Мещанский Томск восстал, вышел на свою демонстрацию с хоругвями и портретами царя 20 октября. На Новособорной площади у Троицкого собора толпа атаковала отряд из полусотни дружинников-социалистов, посланных думской управой охранять митинг в городском театре купца Королева. Дело в том, что театральные сцена и зал за неделю превратились в томский Гайд-парк, место проведения ежедневных митингов. А городская полиция накануне фактически самоустранилась от исполнения обязанностей, и городской думе пришлось самой наскоро сколотить что-то наподобие милиции. В неё записывались студенты, техническая интеллигенция, делегаты от эсеров и социал-демократов. Большинство в той же форменной одежде, в какой на днях агитаторы заставляли простых смертных бросать работу ради победы революции…

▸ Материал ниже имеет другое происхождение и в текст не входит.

(* ===== verification/SymbolGraph.v ===== *)
(** * Which definition a symbol resolves to: userland/dyld/panthera_dyld.cpp

    The loaded images and their re-exports are a graph. With the images loaded, the
    search from an image returns a strong definition of an image it reaches, if there
    is one, else a weak one, else 0. *)

From Stdlib Require Import ZArith Lia Ascii String.
From stdpp Require Import base list gmap relations.
From S2P Require Import Prelude MachO Words Runs DyldImage SymbolIndex MachImage ExportTrie Linker Dyld Loader SampleKernel LoadImage Resolve.

Open Scope Z_scope.

(** The load commands are within [sizeofcmds]. *)
Definition header_ok (m : mem) (mh : Z) : Prop := forall c, c ∈ commands m mh ->
  let cmdsEnd := mh + sizeof_mach_header_64 + mh_sizeofcmds m mh in
  c + sizeof_load_command <= cmdsEnd /\ sizeof_load_command <= lc_cmdsize m c /\ c + lc_cmdsize m c <= cmdsEnd.

(** On such commands, and with the memory as it is, the loop is a fold. *)
Lemma each_checked_fold {St R} (mem_of : St -> mem) (m : mem) (I : St -> Prop) mh f (done : St -> R) st :
  mem_wf m -> header_ok m mh -> I st -> (forall s, I s -> mem_of s = m) ->
  (forall c s, c ∈ commands m mh -> I s -> match f c s with inl s' => I s' | inr _ => True end) ->
  each_checked mem_of mh f done st = fold_until f done (commands m mh) st.
Proof.
  intros Hw Hh Hs Hm Hf. unfold each_checked. rewrite (Hm st Hs). set (N := mh_ncmds m mh).
  assert (HN : 0 <= N < 2 ^ 32) by (by apply (mread_range m (mh + 16) 4)).
  assert (Hgo : forall k i cmd s, (forall c, c ∈ commands_from m cmd k -> c ∈ commands m mh) -> 0 <= i -> i + Z.of_nat k = N -> I s ->
    runs (checked_step mem_of mh (mh + sizeof_mach_header_64 + mh_sizeofcmds m mh) f done) (S k) (i, cmd, s) = inr (fold_until f done (commands_from m cmd k) s)).
  { induction k as [|k IH]; intros i cmd s Hsub Hi Hk HI.
    - cbn [runs checked_step]. rewrite (Hm s HI). fold N. by destruct (Z.ltb_spec i N); [lia|].
    - remember (S k) as k1. cbn [runs]. subst k1. cbn [checked_step commands_from fold_until]. rewrite (Hm s HI). fold N. destruct (Z.ltb_spec i N); [|lia].
      assert (Hc : cmd ∈ commands m mh) by (apply Hsub; by left). destruct (Hh cmd Hc) as (H1 & H2 & H3).
      destruct (Z.ltb_spec (mh + sizeof_mach_header_64 + mh_sizeofcmds m mh) (cmd + sizeof_load_command)); [lia|].
      destruct (Z.ltb_spec (lc_cmdsize m cmd) sizeof_load_command); [lia|]. destruct (Z.ltb_spec (mh + sizeof_mach_header_64 + mh_sizeofcmds m mh) (cmd + lc_cmdsize m cmd)); [lia|]. cbn [orb].
      specialize (Hf cmd s Hc HI). destruct (f cmd s) as [s'|r]; [|done]. rewrite (Hm s' Hf). apply IH; [|lia|lia|done]. intros c Hin. apply Hsub. by right. }
  apply (while_runs _ _ _ (S (Z.to_nat N))); [|unfold rounds32; lia]. rewrite (Hgo (Z.to_nat N) 0 (mh + sizeof_mach_header_64) st); [done|done|lia|lia|done].
Qed.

На них-то и напали озлобленные обыватели. Милиционеры ответили выстрелами из револьверов, после чего укрылись в соседнем с театром здании, где обосновалось начальство Сибирской железной дороги и где в те часы находилось несколько сот сотрудников, ожидавших выдачи жалованья. Толпа, состоявшая из вчерашних бастующих поневоле приказчиков, портных, шляпников, плотников, грузчиков, сторожей, половых и кустарей, поспешила окружить трехэтажный особняк и после недолгой осады подожгла. Всех, кто пытался покинуть горящий дом, избивали, а кого-то убивали сразу. Из ловушки мало кому повезло вырваться целым и невредимым. По легенде, юный Костриков вывел из охваченного пламенем управления «большую группу товарищей»…

Всего той ночью погибло около семидесяти человек. В здании ЖДУ сгорело десять – пятнадцать, остальных растерзала обезумевшая «чернь». Она видела перед собою не убежище «милиционеров», а «осиное гнездо» заговорщиков. Ведь с чинов канцелярии службы тяги Сибирской дороги в три часа дня 13 октября и началась всероссийская стачка в Томске. Так что сотрудники казались если не революционерами, то их пособниками, и убивали всех подряд безжалостно и жестоко…[43]

Кострикова, по счастью, среди дружинников не было. Он еще не вернулся со станции Тайга и потому избежал то ли гибели, то ли «подвига». Появился в Томске Сергей вечером 20 октября и вместе с Носовым мог застать только страшный финал расправы – два пылающих здания на Новособорной площади в окружении озверевшей толпы. Правда, по свидетельству М.А. Попова, Костриков «с линии… вернулся утром 20 октября». «Утро» указано, чтобы оправдать версию, что наш герой выбрался «с горстью вооруженных дружинников, пробившись через кольцо осаждавших». А оно плотно замкнулось часам к трем дня.

Кроме Попова, об аналогичном «прорыве» поведали томские большевики-подпольщики М.К. Ветошкин, Г.Д. Потепин и Г.И. Шпилев. Первый – в заметке для газеты «Правда» в номере от 4 декабря 1934 года, второй и третий – в воспоминаниях. Очевидец событий – лишь Шпилев. Ветошкин после короткого пребывания в мае – июне 1905 года в Томске перебрался в Читу. Потепин 20 октября 1905 года шел в театр Королева на митинг с пачкой листовок, но не дошел, вовремя предупрежденный неким «членом партийного комитета» о том, что творится на Новособорной площади. Попов также опирался не на личные впечатления (20 октября он провел «в Иркутске, на съезде»), а на «описания», которые «неоднократно давались в печати».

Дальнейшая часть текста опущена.